# What you should do
Check each line below for the word "reflexivity" and give the count alone.

# Records supplied

(** The run behind the counterexample, in full. *)
Example non_numeric_features_run :
  authenticated (sample_env 1 post_down)
    (Request alice_header (inr (PDict [("features", PList [PStr "abc"])])))
    "alice" /\
  predict_fetal (sample_env 1 post_down)
    (Request alice_header (inr (PDict [("features", PList [PStr "abc"])])))
    empty_sys
  = (inr (Response 500
            (error_body "Unexpected error: could not convert string to float")),
     {| db := ∅; calls := [CallGetUser "alice-token"] |}).
Proof. split; [apply alice_authenticated|]. vm_compute. reflexivity. Qed.

(** ** Failing inputs *)

(** C3: GET /chat with a valid token for a user without a stored conversation:
    [chat_data.data[0]] raises IndexError and, the handler having no try
    block, the exception leaves the view function; POST /chat in the same
    state seeds the conversation. *)
Theorem chatbot_get_without_conversation :
  authenticated (sample_env 0 (post_reply "Hello")) (Request alice_header (inr PNone)) "alice" /\
  rows (db empty_sys) "chats" = [] /\
  chatbot_get (sample_env 0 (post_reply "Hello")) (Request alice_header (inr PNone)) empty_sys
  = (inl (Exception "IndexError" "list index out of range"),
     {| db := ∅;
        calls := [CallGetUser "alice-token"; CallDb (Select "chats" "UID" "alice")] |}) /\
  conversation empty_sys "alice" = inr (PList [seed_message]).
Proof.
  split; [apply alice_authenticated|].
  split; [reflexivity|]. split; [|reflexivity].
  vm_compute. reflexivity.
Qed.

(** C7: the identity provider raises on the token.  [predict_maternal] lets
    the exception reach its general except clause and answers 500, as do
    [pregnancy_diet] and [chatbot]; [predict_fetal], which guards the call,
    answers 401. *)
Theorem provider_error_gives_500 :
  let env := sample_env 0 (post_reply "Hello") in
  let req := Request (Some "Bearer stale-token") (json vitals_request) in
  get_user env "stale-token" = inl (Exception "AuthApiError" "invalid JWT") /\
  fst (predict_maternal env req empty_sys)
  = inr (Response 500 (error_body "invalid JWT")) /\
  fst (pregnancy_diet env req empty_sys)
  = inr (Response 500 (error_body "invalid JWT")) /\
  fst (chatbot env req empty_sys)
  = inr (Response 500 (error_body "invalid JWT")) /\
  fst (predict_fetal env req empty_sys)
  = inr (Response 401 (error_body "Failed to validate token")).
Proof. simpl. split_and!; vm_compute; reflexivity. Qed.

(** C8: no Authorization header and a body that is not JSON.  [chatbot] and
    [pregnancy_diet] read [request.json] before they look at the header, so
    the parse error reaches the except clause and the answer is 500;
    [predict_maternal] and [predict_fetal], which look at the header first,
    answer 401.  No call leaves the process in either case. *)
Theorem body_read_before_header :
  let env := sample_env 0 (post_reply "Hello") in
  let req := Request None bad_json in
  no_valid_token (authorization req) = true /\
  chatbot env req empty_sys
  = (inr (Response 500 (error_body "400 Bad Request: Failed to decode JSON object")),
     empty_sys) /\
  pregnancy_diet env req empty_sys
  = (inr (Response 500 (error_body "400 Bad Request: Failed to decode JSON object")),
     empty_sys) /\
  predict_maternal env req empty_sys
  = (inr (Response 401 (error_body "No valid token provided")), empty_sys) /\
  predict_fetal env req empty_sys
  = (inr (Response 401 (error_body "No valid token provided")), empty_sys).
Proof. simpl. split_and!; reflexivity. Qed.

# Answer to this exercise
5